Mokoena, who identifies as gender-queer (and therefore prefers the pronouns they, them and their), says that, although they thought of themselves as “not very normal” because the surgeries had not been done, they eventually came to appreciate the decision their mother took.
‘Not having surgery was a blessing’
“When I was about 19 or 20 years old, I started interacting with other intersex people through my work as an activist. When I heard their stories of having undergone these surgical procedures, I started seeing it as a blessing that those surgeries weren’t performed on me.”
Although they welcome the government’s decision to look into ways of stopping intersex genital mutilation, Mokoena stresses that the “government must engage with intersex people and their parents first, because this is about our lives and our bodies”.
May concurs: “Government would need to start by engaging with people who have had these procedures done without their consent.
“We need to make sure that if someone wants to undertake a surgical procedure, it is of utmost importance that the person gives their informed consent. In these situations, the decision needs to be left up to the person [as to] what gender or sex they choose to be. At the moment, the right to self-identification is being taken away from the infant at birth by medical professionals,” she says.
The issue is complex and requires a multisectoral approach, says Karabo Ozah, an attorney at the University of Pretoria’s Centre for Child Law.
“There is a need for research on this issue. First, we need to know the statistics and the practices that are prevalent in the country before we can consider legislative provisions to address the matter.
“In addition to the laws, there would be a need for educative approaches so as to enable parents to know that there are other options than surgery at birth.

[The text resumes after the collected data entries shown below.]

(* ===== verification/ReadCache.v ===== *)
(** * The restore container cache (include/readCache.h, src/Util/readCache.cc)

    An LRU cache from container names to indices of a pool of container buffers.
    The lemmas show that pool slots are never shared, that eviction reuses exactly
    the slot of the evicted container, and that a cached name always denotes the
    bytes inserted for it. *)
From Stdlib Require Import ZArith Lia.
From stdpp Require Import base tactics numbers list gmap fin_maps.
From S2P Require Import Prelude Common LruCache.
#[local] Open Scope Z_scope.

Record ReadCache := {
  readCache_ : Cache bytes Z;
  containerPool_ : list buf;
  cacheSize_ : Z;
  currentIndex_ : Z }.

(** The constructor: [malloc]ed buffers hold arbitrary bytes. *)
Definition new_ReadCache (config : Configure) (malloc_ : nat → buf) : ReadCache :=
  let n := GetReadCacheSize config in
  {| readCache_ := new_Cache n 0;
     containerPool_ := malloc_ <$> seq 0 (Z.to_nat n);
     cacheSize_ := n;
     currentIndex_ := 0 |}.

(** [memcpy(containerPool_[i], data, length)] *)
Definition pool_memcpy (pool : list buf) (i : Z) (data : buf) (length : Z) : result (list buf) :=
  match pool !! Z.to_nat i with
  | None => Err UB
  | Some dst =>
      check ((0 <=? i) && (0 <=? length) && (length <=? MAX_CONTAINER_SIZE)) UB ;;
      Ok (<[Z.to_nat i := bwrite dst 0 (bread data 0 length)]> pool)
  end.

Definition InsertToCache (name : bytes) (data : buf) (length : Z) (rc : ReadCache) : result ReadCache :=
  if size_ (readCache_ rc) + 1 >? cacheSize_ rc then
    replaceIndex ← pruneValue (readCache_ rc);
    pool ← pool_memcpy (containerPool_ rc) replaceIndex data length;
    c ← insert_ name replaceIndex (readCache_ rc);
    Ok {| readCache_ := c; containerPool_ := pool; cacheSize_ := cacheSize_ rc;
          currentIndex_ := currentIndex_ rc |}
  else
    pool ← pool_memcpy (containerPool_ rc) (currentIndex_ rc) data length;
    c ← insert_ name (u32 (currentIndex_ rc)) (readCache_ rc);
    Ok {| readCache_ := c; containerPool_ := pool; cacheSize_ := cacheSize_ rc;
          currentIndex_ := currentIndex_ rc + 1 |}.

Definition ExistsInCache (name : bytes) (rc : ReadCache) : bool :=
  contains (readCache_ rc) name.

Definition ReadFromCache (name : bytes) (rc : ReadCache) : result (buf * ReadCache) :=
  '(index, c) ← get_ name (readCache_ rc);
  match containerPool_ rc !! Z.to_nat index with
  | None => Err UB
  | Some b =>
      Ok (b, {| readCache_ := c; containerPool_ := containerPool_ rc;
                cacheSize_ := cacheSize_ rc; currentIndex_ := currentIndex_ rc |})
  end.

(** ** Invariant *)

Abbreviation entries rc := (absr (readCache_ rc)).

Record rc_wf (rc : ReadCache) : Prop := {
  rc_cache : wf (readCache_ rc);
  rc_max : maxSize_ (readCache_ rc) = cacheSize_ rc;
  rc_el : elasticity_ (readCache_ rc) = 0;
  rc_pos : 1 ≤ cacheSize_ rc < 2 ^ 32;
  rc_pool : zlen (containerPool_ rc) = cacheSize_ rc;
  rc_cur : currentIndex_ rc = zlen (entries rc);
  rc_full : zlen (entries rc) ≤ cacheSize_ rc;
  rc_nodup : NoDup (snd <$> entries rc);
  rc_idx : ∀ k i, (k, i) ∈ entries rc → 0 ≤ i < currentIndex_ rc }.

(** The pool slot of a cached name starts with the given bytes. *)
Definition holds (rc : ReadCache) (name : bytes) (bs : bytes) : Prop :=
  ∃ i b, a_lookup name (entries rc) = Some i ∧ containerPool_ rc !! Z.to_nat i = Some b ∧
    bread b 0 (zlen bs) = bs.

(** ** Lemmas on abstract lookups *)

Lemma a_lookup_cons {K V} `{EqDecision K} (k k' : K) (v : V) l :
  a_lookup k ((k', v) :: l) = if decide (k' = k) then Some v else a_lookup k l.
Proof.
  unfold a_lookup. simpl. destruct (decide (k' = k)) as [->|Hne]; [done|].
  by destruct (list_find _ l) as [[i x]|].
Qed.

Lemma a_lookup_elem {K V} `{EqDecision K} (k : K) (v : V) l : a_lookup k l = Some v → (k, v) ∈ l.
Proof.
  induction l as [|[k' v'] l IH]; [done|]. rewrite a_lookup_cons.
  destruct (decide (k' = k)) as [->|]; [intros [= ->]; left|right; auto].
Qed.

Lemma a_lookup_app_None {K V} `{EqDecision K} (k : K) (l l' : list (K * V)) :
  a_lookup k (l ++ l') = None → a_lookup k l = None.
Proof.
  induction l as [|[k' v'] l IH]; [done|]. simpl. rewrite !a_lookup_cons. case_decide; auto.
Qed.
Lemma a_lookup_app_Some {K V} `{EqDecision K} (k : K) (l l' : list (K * V)) v :
  a_lookup k l = Some v → a_lookup k (l ++ l') = Some v.
Proof.
  induction l as [|[k' v'] l IH]; [done|]. simpl. rewrite !a_lookup_cons. case_decide; auto.
Qed.
Lemma a_lookup_remove {K V} `{EqDecision K} (k k' : K) (l : list (K * V)) : k ≠ k' →
  a_lookup k (a_remove k' l) = a_lookup k l.
Proof.
  intros Hne. unfold a_remove. induction l as [|[k1 v1] l IH]; [done|].
  destruct (decide (k1 = k')) as [->|Hk].
  - rewrite filter_cons_False, a_lookup_cons, decide_False by (done || by intros []). done.
  - rewrite filter_cons_True, !a_lookup_cons, IH by done. done.
Qed.

Lemma a_lookup_perm {K V} `{EqDecision K} (k : K) (v : V) (l : list (K * V)) :
  NoDup (fst <$> l) → a_lookup k l = Some v → (k, v) :: a_remove k l ≡ₚ l.
Proof.
  induction l as [|[k' v'] l IH]; [done|]. rewrite fmap_cons, a_lookup_cons. unfold a_remove in *.
  intros [Hk Hnd]%NoDup_cons. case_decide as E.
  - intros [= ->]. subst. rewrite filter_cons_False by (by intros []). f_equiv.
    rewrite filter_all; [done|]. intros x Hx E. apply Hk, list_elem_of_fmap. by exists x.
  - intros Hl. rewrite filter_cons_True by done. rewrite Permutation_swap, IH; done.
Qed.

Lemma pool_memcpy_ok pool i data length :
  0 ≤ i < zlen pool → 0 ≤ length ≤ MAX_CONTAINER_SIZE →
  ∃ pool' dst, pool_memcpy pool i data length = Ok pool' ∧ zlen pool' = zlen pool ∧
    pool' = <[Z.to_nat i := bwrite dst 0 (bread data 0 length)]> pool.
Proof.
  intros Hi Hl. unfold pool_memcpy.
  destruct (lookup_lt_is_Some_2 pool (Z.to_nat i)) as [dst ->]; [unfold zlen in *; lia|].
  rewrite !(proj2 (Z.leb_le _ _)) by lia. simpl. eexists _, dst.
  split_and!; [done| |done]. unfold zlen. by rewrite length_insert.
Qed.

(** ** Correctness *)

(** What both branches of [InsertToCache] do: slot [i], used by none of the entries
    [l] that stay, receives the data and the entry goes in front of [l]. *)
Lemma insert_slot rc name data len c' i l l' dst :
  rc_wf rc → entries rc = l ++ l' → a_lookup name l = None →
  wf c' → maxSize_ c' = cacheSize_ rc → elasticity_ c' = 0 → absr c' = (name, i) :: l →
  0 ≤ i < 1 + zlen l → 1 + zlen l ≤ cacheSize_ rc → (∀ k j, (k, j) ∈ l → 0 ≤ j < 1 + zlen l ∧ j ≠ i) →
  0 ≤ len →
  let rc' := {| readCache_ := c';
                containerPool_ := <[Z.to_nat i := bwrite dst 0 (bread data 0 len)]> (containerPool_ rc);
                cacheSize_ := cacheSize_ rc; currentIndex_ := 1 + zlen l |} in
  rc_wf rc' ∧ holds rc' name (bread data 0 len) ∧
  (∀ n bs, n ≠ name → ExistsInCache n rc' = true → holds rc n bs → holds rc' n bs) ∧
  (∀ n, n ≠ name → ExistsInCache n rc' = true → ExistsInCache n rc = true).
Proof.
  intros Hrc El Hnone Hwf' Hm' He' Habs Hi Hl Hl' Hlen rc'.
  pose proof Hrc as [Hwf _ _ Hpos Hpool _ _ Hnd _].
  rewrite El, fmap_app, NoDup_app in Hnd. destruct Hnd as (Hnd & _).
  assert (Hex : ∀ n, n ≠ name → ExistsInCache n rc' = true →
                ∃ j, a_lookup n l = Some j ∧ a_lookup n (entries rc) = Some j).
  { intros n Hn Hex. unfold ExistsInCache in Hex. simpl in Hex.
    rewrite contains_spec, Habs, a_lookup_cons, decide_False in Hex by done.
    apply bool_decide_eq_true in Hex as [j Hj]. exists j. split; [done|].
    rewrite El. by apply a_lookup_app_Some. }
  split_and!.
  - split; simpl; rewrite ?Habs; try done; try zlia.
    + unfold zlen. by rewrite length_insert.
    + rewrite fmap_cons. constructor; [|done]. intros ([k j] & Ej & Hj)%list_elem_of_fmap.
      simpl in Ej. by destruct (Hl' _ _ Hj).
    + intros k j [[= -> ->]|Hj]%elem_of_cons; [lia|]. by apply (Hl' k).
  - exists i. simpl. rewrite Habs, a_lookup_cons, decide_True by done.
    eexists. split_and!; [done|apply list_lookup_insert_eq; unfold zlen in *; lia|].
    by rewrite bread_bwrite_eq.
  - intros n bs Hn (j & Hj & Hj')%Hex (j' & b & Hj'' & Hb & Hbs); [|done].
    assert (j' = j) as -> by congruence. pose proof (Hl' n j (a_lookup_elem _ _ _ Hj)).
    exists j, b. simpl. rewrite Habs, a_lookup_cons, decide_False by done. split_and!; [done| |done].
    rewrite list_lookup_insert_ne; [done|lia].
  - intros n Hn (j & _ & Hj)%Hex; [|done]. unfold ExistsInCache.
    rewrite contains_spec by done. apply bool_decide_eq_true. eauto.
Qed.

(** Inserting a name that is not cached. *)
Lemma InsertToCache_spec rc name data len :
  rc_wf rc → ExistsInCache name rc = false → 0 ≤ len ≤ MAX_CONTAINER_SIZE →
  ∃ rc', InsertToCache name data len rc = Ok rc' ∧ cacheSize_ rc' = cacheSize_ rc ∧ rc_wf rc' ∧
    holds rc' name (bread data 0 len) ∧
    (∀ n bs, n ≠ name → ExistsInCache n rc' = true → holds rc n bs → holds rc' n bs) ∧
    (∀ n, n ≠ name → ExistsInCache n rc' = true → ExistsInCache n rc = true).
Proof.
  intros Hrc Hex Hlen. pose proof Hrc as [Hwf Hmax Hel Hpos Hpool Hcur Hfull Hnd Hidx].
  unfold ExistsInCache in Hex. rewrite contains_spec in Hex by done.
  assert (Hnone : a_lookup name (entries rc) = None).
  { apply bool_decide_eq_false in Hex. by apply eq_None_not_Some. }
  unfold InsertToCache. rewrite size_spec by done. destruct (_ >? _) eqn:Hcase; zbool.
  - (* the pool is full: the slot of the last entry is reused *)
    destruct (entries rc) as [|[k0 i0] l _] eqn:El using rev_ind; [rewrite zlen_nil in *; lia|].
    assert (Hi0 : 0 ≤ i0 < currentIndex_ rc) by (apply (Hidx k0); set_solver).
    rewrite (pruneValue_spec _ k0 i0) by (done || by rewrite El, last_snoc). simpl.
    destruct (pool_memcpy_ok (containerPool_ rc) i0 data len) as (pool' & dst & -> & Hlp & ->); [zlia..|].
    simpl. destruct (insert_refines name i0 (readCache_ rc)) as (c' & -> & Hwf' & Habs & Hm' & He'); [done|lia|].
    unfold a_insert, a_trim in Habs. rewrite El, Hnone, Hmax, Hel in Habs.
    rewrite (proj2 (Z.eqb_neq _ _)), (proj2 (Z.ltb_ge _ _)) in Habs by zlia. simpl in Habs.
    assert (Hzl : zlen l + 1 = cacheSize_ rc) by zlia.
    replace (Z.to_nat (cacheSize_ rc)) with (S (length l)) in Habs by (unfold zlen in *; lia).
    simpl in Habs. rewrite take_app_length in Habs.
    eexists. split; [done|]. split; [done|].
    replace (currentIndex_ rc) with (1 + zlen l) by zlia.
    apply (insert_slot rc name data len c' i0 l [(k0, i0)] dst); try done; try zlia; try congruence.
    + by apply a_lookup_app_None in Hnone.
    + intros k j Hj. rewrite fmap_app, NoDup_app in Hnd. destruct Hnd as (_ & Hnd & _).
      split; [assert (0 ≤ j < currentIndex_ rc) by (apply (Hidx k); set_solver); zlia|].
      intros ->. apply (Hnd i0); [apply list_elem_of_fmap; by exists (k, i0)|simpl; set_solver].
  - (* a free slot is used *)
    destruct (pool_memcpy_ok (containerPool_ rc) (currentIndex_ rc) data len)
      as (pool' & dst & -> & Hlp & ->); [zlia..|].
    simpl. rewrite u32_small by zlia.
    destruct (insert_refines name (currentIndex_ rc) (readCache_ rc)) as (c' & -> & Hwf' & Habs & Hm' & He'); [done|lia|].
    unfold a_insert in Habs. rewrite Hnone in Habs.
    assert (Habs' : absr c' = (name, currentIndex_ rc) :: entries rc).
    { rewrite Habs. unfold a_trim. rewrite Hmax, Hel. destruct (_ || _); [done|].
      apply take_ge. unfold zlen in *. simpl in *. lia. }
    eexists. split; [done|]. split; [done|].
    replace (currentIndex_ rc + 1) with (1 + zlen (entries rc)) by lia.
    apply (insert_slot rc name data len c' _ (entries rc) [] dst); try done; try zlia; try congruence.
    + by rewrite app_nil_r.
    + intros k j Hj%Hidx. lia.
Qed.

(** Reading a cached name: the bytes inserted for it; the rest of the cache only
    changes its recency order. *)
Lemma ReadFromCache_spec rc name bs :
  rc_wf rc → holds rc name bs →
  ∃ b rc', ReadFromCache name rc = Ok (b, rc') ∧ bread b 0 (zlen bs) = bs ∧ rc_wf rc' ∧
    cacheSize_ rc' = cacheSize_ rc ∧ containerPool_ rc' = containerPool_ rc ∧
    (∀ n, a_lookup n (entries rc') = a_lookup n (entries rc)).
Proof.
  intros Hrc (i & b & Hi & Hb & Hbs). pose proof Hrc as [Hwf Hmax Hel Hpos Hpool Hcur Hfull Hnd Hidx].
  pose proof (get_refines name (readCache_ rc) Hwf) as Hg. rewrite Hi in Hg.
  destruct Hg as (c' & Hg & Hwf' & Habs). unfold ReadFromCache. rewrite Hg. simpl. rewrite Hb.
  assert (Hp : (name, i) :: a_remove name (entries rc) ≡ₚ entries rc) 
    by (apply a_lookup_perm; [apply absr_keys|]; done).
  assert (Hc : maxSize_ c' = maxSize_ (readCache_ rc) ∧ elasticity_ c' = elasticity_ (readCache_ rc)).
  { revert Hg. unfold get_. destruct (cache_ _ !! _); [|done].
    destruct (deref _ _); [|done]. by intros [= _ <-]. }
  destruct Hc as [Hc1 Hc2]. eexists b, _. split_and!; [done|done| |done|done|].
  - split; simpl; rewrite ?Hc1, ?Hc2, ?Habs; try done.
    + unfold zlen in *. by rewrite Hp.
    + unfold zlen in *. by rewrite Hp.
    + by rewrite Hp.
    + intros k j. rewrite Hp. apply Hidx.
  - intros n. simpl. rewrite Habs, a_lookup_cons. case_decide as E; [by subst|].
    by apply a_lookup_remove.
Qed.

(** The constructor establishes the invariant; nothing is cached. *)
Lemma new_ReadCache_wf config malloc_ : 1 ≤ GetReadCacheSize config < 2 ^ 32 →
  rc_wf (new_ReadCache config malloc_) ∧ ∀ name, ExistsInCache name (new_ReadCache config malloc_) = false.
Proof.
  intros Hn. destruct (new_Cache_wf (K:=bytes) (V:=Z) (GetReadCacheSize config) 0) as [Hwf Habs].
  assert (He : entries (new_ReadCache config malloc_) = []) by done. split.
  - split; try done; rewrite ?He.
    + unfold new_ReadCache. simpl. rewrite zlen_fmap. unfold zlen. rewrite length_seq. lia.
    + rewrite zlen_nil. simpl. lia.
    + constructor.
    + by intros k i ?%elem_of_nil.
  - intros name. unfold ExistsInCache. by rewrite contains_spec.
Qed.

Work also needs to be done to address the stigma that families and children may often be faced with in communities.”
Sehoole is putting his faith in the government steering such an approach.
“We are hoping that, within the next year, we’ll see some real movement on the side of government to address these really gross human rights violations.”
Dangor says that while the government has yet to set a date for initial engagement, it hopes to kick-start the process over the next couple of months.
Until the practice of intersex genital mutilation is ended, however, there will undoubtedly be many like Sebidi who will say something like: “I spent years of my life in hospital. Years. And you know who spends that long in hospital? People who are sick, that’s who. But me, I’m not sick. I was never sick.”